Too often I try to hang on to the abundance of a waning season without knowing how to preserve the goodness of the fruit. I don't accept that the goodness must change form to stay with me during the winter. I fight the change of the season without recognizing that something new is coming up, coming in, ready for harvest.

Last season of life for me was one of practicing gentleness and generosity to those closest in proximity to me, often at great cost. Then the season changed and I was lost for a while, I found myself drained and anxious and I didn't know why exactly.

Noelle took me to the herb drying room where she makes medicinal teas with her students that she markets around campus and the local community. She has jars upon jars of petrified herbs and flowers that she mixes together to make healing teas, sometimes she distills them down to the essential oils to make beauty sprays.

There's potency in the preserved abundance. To achieve that potency takes hard work and so many dishes.

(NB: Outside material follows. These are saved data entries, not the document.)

Definition Get (db : DB) (key : bytes) : IO (option bytes * DB) :=
  match get_locked db key with
  | inl v => mret (visible v, set_metrics db (recordGetSSTableTouches (metrics db) 0))
  | inr snapshot =>
      r ← get_sstables (reverse snapshot) key 0;
      mret (visible (snd r), set_metrics db (recordGetSSTableTouches (metrics db) (fst r)))
  end.

(** ** Flush *)

Definition reserveNextFileID (db : DB) : Z * DB :=
  (nextFileID db, set_nextID db (u64 (nextFileID db + 1))).

(** The line [persistManifest] appends: the file identifiers, comma-separated. *)
Definition manifest_line (snapshot : list SSTableMeta) : bytes :=
  Text.Join Byte.x2c ((fun m => FormatUint (FileID m)) <$> snapshot) ++ [Byte.x0a].

Definition persistManifest (snapshot : list SSTableMeta) : IO (option error) :=
  err ← os_OpenAppend ManifestFile;
  match err with
  | Some e => mret (Some e)
  | None =>
      err ← file_Write ManifestFile (manifest_line snapshot);
      match err with
      | Some e => mret (Some e)
      | None => file_Sync ManifestFile
      end
  end.

(** The part of [installFlushedTable] under the lock. *)
Definition install_locked (db : DB) (meta : SSTableMeta) : DB :=
  set_imm (set_sst db (sstables db ++ [meta])) None.

(** Its errors are only printed; the old log is deleted in any case. *)
Definition installFlushedTable (db : DB) (meta : SSTableMeta) (oldWal : option WAL) : IO DB :=
  let db := install_locked db meta in
  _ ← persistManifest (sstables db);
  match oldWal with
  | None => mret db
  | Some w => _ ← Wal.Delete w; mret db
  end.

Definition flush (db : DB) (imm : option MemTable) (oldWal : option WAL) : IO DB :=
  match imm with
  | None => mret db
  | Some imm =>
      match pairs imm, last (pairs imm) with
      | first :: _, Some lst =>
          let '(fileID, db) := reserveNextFileID db in
          r ← writeSSTableFromMem (sst_path fileID) imm;
          match r with
          | (_, _, Some _) => mret db
          | (size, index, None) =>
              installFlushedTable db (mkMeta fileID (Key first) (Key lst) size index) oldWal
          end
      | _, _ => mret db
      end
  end.

Definition run_task (db : DB) (t : option flush_task) : IO DB :=
  match t with
  | None => mret db
  | Some t => flush db (flush_imm t) (flush_wal t)
  end.


(** ** The contents of the engine

    A table is a file identifier with its run.  [table_on F t] says that the file
    of [t] holds exactly the run; [version] is what the engine knows about a key:
    the memory table first, then the frozen table, then the files from the newest
    to the oldest. *)
Abbreviation table := (Z * list KVPair)%type.

Definition meta_of (t : table) : SSTableMeta := table_meta t.1 t.2.

Record run_ok (ps : list KVPair) : Prop := {
  ok_nonempty : ps <> [];
  ok_sorted : run_sorted ps;
  ok_fits : table_fits ps
}.

Record table_on (F : files) (t : table) : Prop := {
  on_run : run_ok t.2;
  on_file : F !! sst_path t.1 = Some (sst_bytes t.2)
}.

Definition imm_lookup (i : option MemTable) (key : bytes) : option (option bytes) :=
  match i with Some m => mem_map m !! key | None => None end.

Definition version (db : DB) (tabs : list table) (key : bytes) : option (option bytes) :=
  match mem_map (memTable db) !! key with
  | Some v => Some v
  | None =>
      match imm_lookup (immTable db) key with
      | Some v => Some v
      | None => newest tabs.*2 key
      end
  end.

Definition imm_wf (i : option MemTable) : Prop :=
  match i with Some m => mem_wf m /\ pairs m <> [] | None => True end.

Record db_inv (db : DB) (F : files) (tabs : list table) : Prop := {
  inv_mem : mem_wf (memTable db);
  inv_imm : imm_wf (immTable db);
  inv_sst : sstables db = meta_of <$> tabs;
  inv_tabs : Forall (table_on F) tabs;
  inv_ids : Forall (fun t => 0 <= t.1 < nextFileID db)%Z tabs;
  inv_nodup : NoDup tabs.*1;
  inv_next : is_u64 (nextFileID db)
}.

(** *** Reads *)

Lemma newest_app rs ps key :
  newest (rs ++ [ps]) key =
  match run_lookup ps key with Some v => Some v | None => newest rs key end.
Proof.
  induction rs as [|qs rs IH]; simpl; [by destruct (run_lookup ps key)|].
  rewrite IH. by destruct (run_lookup ps key).
Qed.

(** Keys outside the range recorded in the metadata are not in the run. *)
Lemma run_lookup_range ps key :
  run_sorted ps ->
  cmp_lt key (match ps with p :: _ => Key p | [] => [] end) || cmp_gt key (last_key ps) = true ->
  run_lookup ps key = None.
Proof.
  intros Hs [H%cmp_lt_true|H%cmp_gt_true]%orb_true_iff; apply run_lookup_None.
  - destruct ps as [|p ps]; [done|]. apply run_sorted_cons in Hs as [_ Hall].
    constructor; [intros <-; by apply (blt_irrefl (Key p))|].
    eapply Forall_impl; [exact Hall|]. intros q Hq <-.
    apply (blt_irrefl (Key p)). by eapply blt_trans.
  - apply Forall_forall. intros q Hq <-. apply (blt_irrefl (Key q)).
    destruct (run_sorted_last_le ps q Hs Hq) as [Heq|Hlt]; [by rewrite <- Heq in H|by eapply blt_trans].
Qed.

(** The files that a search for [key] opens: from the newest to the oldest those whose
    key range covers it, up to the first that holds it. *)
Fixpoint up_to_first {A} (P : A -> bool) (l : list A) : list A :=
  match l with
  | [] => []
  | x :: l => x :: (if P x then [] else up_to_first P l)
  end.

Definition covers (key : bytes) (ps : list KVPair) : bool :=
  negb (cmp_lt key (match ps with p :: _ => Key p | [] => [] end)) && negb (cmp_gt key (last_key ps)).

Definition holds (key : bytes) (ps : list KVPair) : bool :=
  match run_lookup ps key with Some _ => true | None => false end.

Definition opened (key : bytes) (tabs : list table) : list (list KVPair) :=
  up_to_first (holds key) (filter (fun ps => covers key ps = true) (reverse tabs.*2)).

(** How many files a read opens; none when a table in memory has the key. *)
Definition files_touched (db : DB) (tabs : list table) (key : bytes) : Z :=
  match mem_map (memTable db) !! key, imm_lookup (immTable db) key with
  | None, None => zlen (opened key tabs)
  | _, _ => 0
  end.

Lemma opened_snoc key tabs id ps :
  opened key (tabs ++ [(id, ps)]) =
  if covers key ps then ps :: (if holds key ps then [] else opened key tabs) else opened key tabs.
Proof.
  unfold opened. rewrite fmap_app, reverse_app. change (reverse [(id, ps)].*2) with [ps]. cbn [app].
  rewrite filter_cons. by destruct (covers key ps); case_decide.
Qed.

Lemma get_sstables_wp E F tabs key n :
  ~ can_err E -> Forall (table_on F) tabs ->
  wp E (get_sstables (reverse (meta_of <$> tabs)) key n)
    (fun r G => G = F /\ fst r = (n + zlen (opened key tabs))%Z /\ snd r = newest tabs.*2 key)
    (fun G => G = F /\ can_crash E) F.
Proof.
  intros HE H. revert n. induction tabs as [|[id ps] tabs IH] using rev_ind; intros n.
  { apply wp_ret. split_and!; [done|unfold zlen; simpl; lia|done]. }
  apply Forall_app in H as [H Ht]. apply Forall_singleton in Ht as [[Hne Hs Hfit] HF]. cbn [fst snd] in Hne, Hs, Hfit, HF.
  rewrite opened_snoc, !fmap_app, reverse_app. change (reverse (meta_of <$> [(id, ps)])) with [meta_of (id, ps)].
  change ([(id, ps)].*2) with [ps]. rewrite newest_app. cbn [app get_sstables].
  unfold covers. rewrite <- negb_orb. cbn [meta_of MinKey MetaMaxKey fst snd].
  destruct (cmp_lt key _ || cmp_gt key _) eqn:Hr; cbn [negb].
  - rewrite run_lookup_range by done. by apply IH.
  - apply wp_bind. apply (read_table_pure ps); [done..| | |].
    2:{ intros k Hk. destruct HE. by exists k. }
    2:{ intros k Hk. split; [done|by exists k]. }
    unfold holds. destruct (run_lookup ps key) as [v|].
    + apply wp_ret. by split_and!.
    + eapply wp_mono; [by apply IH| |done]. intros r G (? & -> & ?). rewrite zlen_cons. split_and!; [done|lia|done].
Qed.
(* ===== verification/Compaction.v ===== *)
(** * Compaction (internal/lsm/kvstore_compaction.go, from line 390)

    The engine merges its oldest files into one.  [compaction_law] says what a
    compaction does to every key, whatever the files are; the corollaries give the
    condition under which nothing visible changes. *)
From S2P Require Export Engine.

(** [needCompaction] *)
Definition needCompaction (db : DB) : bool :=
  if negb (enableCompaction db) then false
  else (compactionThreshold db <=? zlen (sstables db))%Z.

(** [pickCompactionFiles]: the first files of the list, which are the oldest.
    [None] when [make] panics on a negative length. *)
Definition pickCompactionFiles (db : DB) : option (list SSTableMeta) :=
  if (zlen (sstables db) <? compactionThreshold db)%Z then Some []
  else zslice_to (sstables db) (compactionThreshold db).

(** [installCompactedTable]: the picked files leave the list, the new file goes
    to its end, and the manifest is extended; its error is only printed. *)
Definition compacted_list (sstables : list SSTableMeta) (newSST : option SSTableMeta)
    (oldSSTs : list SSTableMeta) : list SSTableMeta :=
  let obsolete := FileID <$> oldSSTs in
  let kept := filter (fun m => FileID m ∉ obsolete) sstables in
  match newSST with Some m => kept ++ [m] | None => kept end.

Definition installCompactedTable (db : DB) (newSST : option SSTableMeta) (oldSSTs : list SSTableMeta) : IO DB :=
  let db := set_sst db (compacted_list (sstables db) newSST oldSSTs) in
  _ ← persistManifest (sstables db);
  mret db.

Fixpoint removeObsoleteFiles (oldSSTs : list SSTableMeta) : IO () :=
  match oldSSTs with
  | [] => mret tt
  | meta :: oldSSTs => _ ← os_Remove (sst_path (FileID meta)); removeObsoleteFiles oldSSTs
  end.

(** The iterators of the picked files, or the first failure. *)
Fixpoint open_iterators (oldSSTs : list SSTableMeta) : IO (result (list SSTableIterator)) :=
  match oldSSTs with
  | [] => mret (inl [])
  | meta :: oldSSTs =>
      r ← NewSSTableIterator meta;
      match r with
      | inr e => mret (inr e)
      | inl it =>
          rs ← open_iterators oldSSTs;
          mret (match rs with inl its => inl (it :: its) | inr e => inr e end)
      end
  end.

(** The body of [doCompaction] after the files are picked: the error, the number
    of output files and the engine. *)
Definition compact_files (db : DB) (oldSSTs : list SSTableMeta) : IO (option error * Z * DB) :=
  r ← open_iterators oldSSTs;
  match r with
  | inr _ => mret (Some (EMsg (lit "failed to create iterator")), 0%Z, db)
  | inl iters =>
      let builder := doMerge (Some <$> iters) in
      match builder, last builder with
      | first :: _, Some lst =>
          let '(newFileID, db) := reserveNextFileID db in
          w ← writeSSTableFromPairs (sst_path newFileID) builder;
          match w with
          | (_, _, Some _) => mret (Some (EMsg (lit "failed to write compacted sstable")), 0%Z, db)
          | (size, index, None) =>
              db ← installCompactedTable db (Some (mkMeta newFileID (Key first) (Key lst) size index)) oldSSTs;
              _ ← removeObsoleteFiles oldSSTs;
              mret (None, 1%Z, db)
          end
      | _, _ =>
          db ← installCompactedTable db None oldSSTs;
          _ ← removeObsoleteFiles oldSSTs;
          mret (None, 0%Z, db)
      end
  end.
(* ===== verification/Durable.v ===== *)
(** * Durable states and what start-up recovers from them

    [durable F tabs logs] describes a disk: the table files with their logical
    order, and the logs with their operations and a possibly torn last record.
    [NewDB_wp] states what [NewDBWithOptions] makes of such a disk. *)
From S2P Require Export Recovery.

(** ** Directories *)

#[export] Instance name_le_total : Total name_le.
Proof.
  intros a b. unfold name_le. destruct (decide (blt b a)) as [H|H]; [right|by left].
  intros H'. apply (blt_irrefl a). by eapply blt_trans.
Qed.

Lemma dir_names_Permutation sel F : dir_names sel F ≡ₚ omap sel (map_to_list F).*1.
Proof. apply merge_sort_Permutation. Qed.

Lemma elem_of_dir_names sel F name :
  name ∈ dir_names sel F <-> exists p, sel p = Some name /\ is_Some (F !! p).
Proof.
  rewrite dir_names_Permutation, list_elem_of_omap. split.
  - intros (p & ([q c] & -> & Hin)%list_elem_of_fmap & Hs). exists q. split; [done|].
    apply elem_of_map_to_list in Hin. eauto.
  - intros (p & Hs & [c Hc]). exists p. split; [|done]. apply list_elem_of_fmap.
    exists (p, c). split; [done|]. by apply elem_of_map_to_list.
Qed.

Lemma NoDup_omap_inj {A B} (f : A -> option B) (l : list A) :
  (forall x y z, f x = Some z -> f y = Some z -> x = y) -> NoDup l -> NoDup (omap f l).
Proof.
  intros Hf. induction 1 as [|x l Hx _ IH]; [constructor|]. cbn [omap list_omap].
  destruct (f x) as [z|] eqn:Hz; [|done]. constructor; [|done].
  intros (y & Hy & Hfy)%list_elem_of_omap. by rewrite (Hf x y z Hz Hfy) in Hx.
Qed.

Lemma dir_names_NoDup sel F :
  (forall p q n, sel p = Some n -> sel q = Some n -> p = q) -> NoDup (dir_names sel F).
Proof.
  intros Hs. rewrite dir_names_Permutation. apply NoDup_omap_inj; [done|]. apply NoDup_fst_map_to_list.
Qed.

Lemma sst_name_inj p q n : sst_name p = Some n -> sst_name q = Some n -> p = q.
Proof. destruct p, q; simpl; congruence. Qed.
Lemma wal_name_inj p q n : wal_name p = Some n -> wal_name q = Some n -> p = q.
Proof. destruct p, q; simpl; congruence. Qed.

Lemma elem_of_sst_names F name : name ∈ dir_names sst_name F <-> is_Some (F !! SstFile name).
Proof.
  rewrite elem_of_dir_names. split; [intros (p & Hs & H); by destruct p; simplify_eq/=|].
  intros H. by exists (SstFile name).
Qed.

Lemma elem_of_wal_names F name : name ∈ dir_names wal_name F <-> is_Some (F !! WalFile name).
Proof.
  rewrite elem_of_dir_names. split; [intros (p & Hs & H); by destruct p; simplify_eq/=|].
  intros H. by exists (WalFile name).
Qed.

Lemma Ext_sst id : Ext (sst_filename id) = lit ".sst".
Proof. apply (Ext_app (Sprintf06d id) (lit "sst")). by repeat constructor. Qed.

Lemma Ext_wal id : Ext (wal_filename id) = lit ".log".
Proof.
  unfold wal_filename. change (lit "wal.log") with (lit "wal" ++ Byte.x2e :: lit "log").
  rewrite app_assoc. apply (Ext_app _ (lit "log")). by repeat constructor.
Qed.

Lemma sst_filename_inj i j : is_u64 i -> is_u64 j -> sst_filename i = sst_filename j -> i = j.
Proof. intros Hi Hj H%app_inv_tail. by apply Sprintf06d_inj. Qed.

Lemma wal_filename_inj i j : is_u64 i -> is_u64 j -> wal_filename i = wal_filename j -> i = j.
Proof. intros Hi Hj H%app_inv_tail. by apply Sprintf06d_inj. Qed.

(** Identifiers that six digits can hold. *)
Definition id6 (i : Z) : Prop := (0 <= i < 10 ^ 6)%Z.

Lemma id6_u64 i : id6 i -> is_u64 i.
Proof. unfold id6, is_u64. lia. Qed.

#[export] Hint Resolve id6_u64 : go.

(** ** Durable disks *)

Record log := mkLog { log_id : Z; log_ops : list wal_op; log_torn : bytes }.

Definition log_bytes (l : log) : bytes := encode_ops (log_ops l) ++ log_torn l.

(** The tail of a log: nothing, or a strict prefix of a record. *)
Definition torn_tail (t : bytes) : Prop :=
  t = [] \/ exists o q, op_fits o /\ encode_op o = t ++ q /\ q <> [].

Record log_ok (l : log) : Prop := {
  log_id6 : id6 (log_id l);
  log_fits : Forall op_fits (log_ops l);
  log_tail : torn_tail (log_torn l)
}.

(** The order in which the files are loaded. *)
Definition load_order (F : files) (metas : list SSTableMeta) : list SSTableMeta :=
  match F !! ManifestFile with
  | None => merge_sort id_le metas
  | Some data => manifest_order data (merge_sort id_le metas)
  end.

Record durable (F : files) (tabs : list table) (logs : list log) : Prop := {
  dur_tabs : Forall (table_on F) tabs;
  dur_id6 : Forall (fun t => id6 t.1) tabs;
  dur_nodup : NoDup tabs.*1;
  dur_files : forall name c, F !! SstFile name = Some c -> Ext name = lit ".sst" ->
    (exists t, t ∈ tabs /\ name = sst_filename t.1) \/ (zlen c < FooterSize)%Z;
  dur_order : load_order F (meta_of <$> tabs) = meta_of <$> tabs;
  dur_line : forall data id, F !! ManifestFile = Some data -> id ∈ line_ids (last_line data) -> id ∈ tabs.*1;
  dur_logs : Forall log_ok logs;
  dur_sorted : StronglySorted Z.lt (log_id <$> logs);
  dur_on : Forall (fun l => F !! WalFile (wal_filename (log_id l)) = Some (log_bytes l)) logs;
  dur_only : forall name, is_Some (F !! WalFile name) -> Ext name = lit ".log" ->
    exists l, l ∈ logs /\ name = wal_filename (log_id l)
}.

(** The operations of the logs, in order, as a map. *)
Definition apply_op (m : gmap bytes (option bytes)) (o : wal_op) := <[op_key o := op_val o]> m.
Definition all_ops (logs : list log) : list wal_op := mjoin (log_ops <$> logs).
Definition ops_map (ops : list wal_op) : gmap bytes (option bytes) := foldl apply_op ∅ ops.

(** What the disk knows about a key. *)
Definition disk_version (tabs : list table) (logs : list log) (key : bytes) : option (option bytes) :=
  match ops_map (all_ops logs) !! key with
  | Some v => Some v
  | None => newest tabs.*2 key
  end.

(** ** Loading the tables *)

Lemma meta_of_id t : FileID (meta_of t) = t.1.
Proof. done. Qed.

(** A complete file of a well-formed run loads as its metadata. *)
Lemma load_table F t :
  table_on F t -> load_file t.1 (sst_bytes t.2) = LoadOk (meta_of t).
Proof. intros [[Hne Hs Hfit] _]. by apply load_file_sst_bytes. Qed.

Definition bump_all (db : DB) (metas : list SSTableMeta) : DB :=
  foldl (fun db m => bumpNextFileID db (FileID m)) db metas.

(** The table with this file name. *)
Definition table_named (tabs : list table) (name : bytes) : option table :=
  snd <$> list_find (fun t => name = sst_filename t.1) tabs.

Lemma table_named_Some tabs name t :
  table_named tabs name = Some t -> t ∈ tabs /\ name = sst_filename t.1.
Proof.
  intros ([i t'] & (Hi & Hn & _)%list_find_Some & ->)%fmap_Some.
  split; [by eapply list_elem_of_lookup_2|done].
Qed.

Lemma NoDup_ids_inj (tabs : list table) t t' :
  NoDup tabs.*1 -> t ∈ tabs -> t' ∈ tabs -> t.1 = t'.1 -> t = t'.
Proof.
  intros Hnd [i Hi]%list_elem_of_lookup [j Hj]%list_elem_of_lookup Heq.
  assert (i = j) as ->; [|congruence].
  apply (NoDup_lookup _ i j t.1 Hnd); rewrite list_lookup_fmap; [by rewrite Hi|rewrite Hj]; simpl; congruence.
Qed.

Lemma table_named_elem tabs t :
  Forall (fun t => id6 t.1) tabs -> NoDup tabs.*1 -> t ∈ tabs ->
  table_named tabs (sst_filename t.1) = Some t.
Proof.
  intros Hid Hnd Ht. rewrite Forall_forall in Hid. unfold table_named.
  destruct (list_find _ tabs) as [[i t']|] eqn:Hf; simpl.
  - apply list_find_Some in Hf as (Hi & Hn & _). apply list_elem_of_lookup_2 in Hi.
    apply sst_filename_inj in Hn; auto with go. f_equal. by eapply NoDup_ids_inj.
  - apply list_find_None in Hf. rewrite Forall_forall in Hf. by destruct (Hf t Ht).
Qed.

Lemma named_Permutation F tabs logs :
  durable F tabs logs -> omap (table_named tabs) (dir_names sst_name F) ≡ₚ tabs.
Proof.
  intros []. apply NoDup_Permutation.
  - apply NoDup_omap_inj; [|apply dir_names_NoDup, sst_name_inj].
    intros x y t [_ ->]%table_named_Some [_ ->]%table_named_Some. done.
  - by eapply NoDup_fmap_1.
  - intros t. rewrite list_elem_of_omap. split.
    + by intros (name & _ & [? _]%table_named_Some).
    + intros Ht. exists (sst_filename t.1). split; [|by apply table_named_elem].
      rewrite elem_of_sst_names. rewrite Forall_forall in dur_tabs0.
      destruct (dur_tabs0 t Ht) as [_ Hf]. eauto.
Qed.
Lemma log_tear_bytes l d : log_torn l = [] -> log_bytes (log_tear l d) = log_bytes l ++ d.
Proof. intros H. unfold log_bytes; simpl. by rewrite H, app_nil_r. Qed.

Lemma log_push_ok l o : log_ok l -> op_fits o -> log_ok (log_push l o).
Proof. intros [] ?. split; simpl; [done|by apply Forall_app_2; [|apply Forall_singleton]|by left]. Qed.

Lemma log_tear_ok l o d q :
  log_ok l -> op_fits o -> encode_op o = d ++ q -> q <> [] -> log_ok (log_tear l d).
Proof. intros [] ???. split; simpl; [done|done|right; eauto]. Qed.

Lemma all_ops_live old cur next :
  match next with Some l => log_ops l = [] | None => True end ->
  all_ops (live_logs old cur next) = all_ops (opt_list old) ++ log_ops cur.
Proof.
  intros H. unfold live_logs. rewrite all_ops_app. f_equal. unfold all_ops.
  destruct next as [l|]; simpl; [|by rewrite app_nil_r]. by rewrite H, !app_nil_r.
Qed.

Lemma disk_version_push tabs old cur next o key :
  match next with Some l => log_ops l = [] | None => True end ->
  disk_version tabs (live_logs old (log_push cur o) next) key =
  op_version o (disk_version tabs (live_logs old cur next)) key.
Proof.
  intros H. unfold disk_version, op_version. rewrite !all_ops_live by done. cbn [log_push log_ops].
  rewrite app_assoc. unfold ops_map at 1. rewrite foldl_app. cbn [foldl]. unfold apply_op at 1.
  case_decide as Hk; [subst; by rewrite lookup_insert_eq|by rewrite lookup_insert_ne by congruence].
Qed.
(** The new candidate, before it persists. *)
Lemma becomeCandidate_view env (rf : Raft) :
  pst (becomeCandidate env rf) = (currentTerm rf + 1, me rf, log rf) /\
  persister (becomeCandidate env rf) = persister rf /\ peers (becomeCandidate env rf) = peers rf /\
  me (becomeCandidate env rf) = me rf /\ state (becomeCandidate env rf) = StateCandidate /\
  indices (becomeCandidate env rf) = indices rf.
Proof. done. Qed.

(** What an election does to the node that starts it. *)
Record election_step (args : RequestVoteArgs) (rf rf' : Raft) : Prop := {
  es_evolves : evolves rf rf' [(currentTerm rf + 1, me rf, log rf)];
  es_pst : pst rf' = (currentTerm rf + 1, me rf, log rf);
  es_state : state rf' = StateCandidate;
  es_indices : indices rf' = indices rf;
  es_count : votecount rf' = 1;
  es_args : rv_Term args = currentTerm rf + 1 /\ CandidateId args = me rf /\
    LastLogIndex args = zlen (log rf) - 1 /\
    exists e, last (log rf) = Some e /\ LastLogTerm args = Term e
}.

Lemma startElection_spec env rf args rf' :
  startElection env rf = Some (args, rf') -> election_step args rf rf'.
Proof.
  destruct (becomeCandidate_view env rf) as (Hp & Hps & Hpe & Hm & Hs & Hi).
  unfold startElection. intros (rf1 & Hper & He)%bind_Some. revert He.
  pose proof (evolves_persist env rf (becomeCandidate env rf) rf1 Hper) as Hev. rewrite Hp in Hev.
  specialize (Hev ltac:(left; unfold p_term; simpl; lia) (f_equal file Hps) Hpe Hm).
  destruct (persist_view _ _ _ Hper) as (P1 & P2 & P3 & P4 & P5 & _).
  assert (currentTerm (becomeCandidate env rf) = currentTerm rf + 1) as Ht by apply (f_equal p_term Hp).
  assert (votedFor (becomeCandidate env rf) = me rf) as Hv by apply (f_equal p_voted Hp).
  assert (log (becomeCandidate env rf) = log rf) as Hl by apply (f_equal p_log Hp).
  rewrite Ht in P1. rewrite Hv in P2. rewrite Hl in P3. rewrite Hs in P4. rewrite Hi in P5.
  pose proof (ev_me _ _ _ Hev) as Hme. clear Hper Hp Hps Hpe Hm Hs Hi Ht Hv Hl. unfold voteArgs.
  destruct (znth _ _) as [e|] eqn:He; [|done]. cbn [mbind option_bind]. intros [= <- <-].
  apply znth_last_last in He. rewrite P3 in He.
  assert (Hpst : pst rf1 = (currentTerm rf + 1, me rf, log rf)) by (unfold pst; by rewrite P1, P2, P3).
  split; [by destruct Hev|exact Hpst|done|done|done|].
  cbn [rv_Term CandidateId LastLogIndex LastLogTerm]. rewrite P3. split_and!; [done|done|done|eauto].
Qed.

Lemma election_reset env args rf rf' :
  election_step args rf rf' -> election_step args rf (resetElectionTimeout env rf').
Proof. intros [[] ? ? ? ? ?]. by split. Qed.

Lemma ticker_turn_spec env rf args rf' :
  ticker_turn env rf = Some (args, rf') ->
  match args with Some args => election_step args rf rf' | None => rf' = rf end.
Proof.
  unfold ticker_turn. case_match; [|by intros [= <- <-]]. case_match; [|by intros [= <- <-]].
  destruct (startElection env rf) as [[a rf1]|] eqn:He; [|done]. cbn [mbind option_bind].
  intros [= <- <-]. apply election_reset. by eapply startElection_spec.
Qed.

Lemma DebugForceElection_spec env rf args rf' :
  DebugForceElection env rf = Some (args, rf') -> election_step args rf rf'.
Proof.
  unfold DebugForceElection. destruct (startElection env rf) as [[a rf1]|] eqn:He; [|done].
  cbn [mbind option_bind]. intros [= <- <-]. apply election_reset. by eapply startElection_spec.
Qed.
(** The outcome of a replication goroutine's section, whatever the network did. *)
Lemma reply_stepped g c (r : rpc) args reply rf sent rf' net' :
  inv n g c -> up c (caller r) = Some (rf, sent) -> args_inv g (caller r) args ->
  (forall x, reply = Some x -> state rf = StateLeader -> currentTerm rf = ae_Term args -> reply_fits args x (log rf)) ->
  reply_step n (callee r) args reply rf rf' ->
  (forall g', ext g g' -> Forall (rpc_inv n g') net') -> keys net' ⊆+ keys (net c) ->
  stepped n g c (caller r) (set_up c (caller r) rf' sent net').
Proof.
  intros Hi Hu Hargs Hfits Hstep Hnet Hks. pose proof (up_inv_of _ _ _ _ _ _ Hi Hu) as [[] Hme0 Hc0 Ha0 [Hli _] _ _ _].
  assert (Hg : Forall (rpc_inv n g) net') by (by apply Hnet).
  destruct Hstep as [Hcore Hi0|ws Hev Hlt Hlog Hst Hi0|next m Hst Hterm (x & -> & Hs) Hcore Hnx Hm Hnext Hmatch Hla Hcommit
    |x Hst Hterm Hs Hcore Hx Hnext (R1 & R2 & R3)].
  - injection Hi0 as I1 I2 I3 I4. apply (quiet_stepped g c _ rf sent); try done; try congruence.
    destruct Hcore as (Hp & Hst & _). apply (f_equal p_log) in Hp. unfold p_log in Hp. cbn [pst snd] in Hp.
    by rewrite Hst, Hp, I3.
  - injection Hi0 as I1 I2 I3 I4. eapply follow_stepped; try done; try congruence; [|by apply Hnet].
    apply (log_inv_term g rf); [done|done|lia].
  - pose proof (Hfits _ eq_refl Hst Hterm) as Hf. unfold reply_fits in Hf. rewrite Hs in Hf.
    apply (quiet_stepped g c _ rf sent); try done; try congruence.
    + by rewrite Hnext, length_insert.
    + by rewrite Hmatch, length_insert.
    + destruct Hcommit as [->|[? _]]; lia.
    + intros _. destruct Hcore as (Hp & _). apply (f_equal p_log) in Hp. unfold p_log in Hp. cbn [pst snd] in Hp.
      rewrite Hnext, Hp. apply Forall_insert; [by apply ok_leader|].
      pose proof (Forall_lookup_1 _ _ _ _ (ok_leader Hst) Hnx). cbn beta in *. lia.
  - apply (quiet_stepped g c _ rf sent); try done; try congruence.
    + by rewrite Hnext, length_insert.
    + intros _. destruct Hcore as (Hp & _). apply (f_equal p_log) in Hp. unfold p_log in Hp. cbn [pst snd] in Hp.
      rewrite Hnext, Hp. apply Forall_insert; [by apply ok_leader|done].
Qed.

That anxious and empty season for me wasn't anxious and empty really, it was tedious and full of hard work. It was the preparation to preserve the abundance of the previous season of generosity and gentleness: it was the internal equivalent of the repetitive washing and drying of the almost spent fruits and flowers, the furious dish-making, the process of changing the fresh to dried to sealed and stored, ready to be used out of season. Different now, but still delicious, more powerful, more nourishing.

Noelle is eternally washing dishes.

Too often I don't take time to prepare to preserve the abundance of a season. Without intention, the plentiful harvest wilts around me and I only access a fraction of it's goodness in the future seasons to come.

There's a rhythm to the life of a garden, the work of it. A time for everything. Seasons.

Each season of life a brings different abundance of love, goodness, kindness, compassion, self-control, I want to learn how to preserve the harvest for use when it's needed. I want to mourn each season as it passes, letting the plants flower and die in their time. I want to celebrate the new one coming. I want to hold loosely bitterness of the passing season while clinging tightly to the preserved sweet bounty that I've worked hard to prepare.

I want to be well-stocked for winter.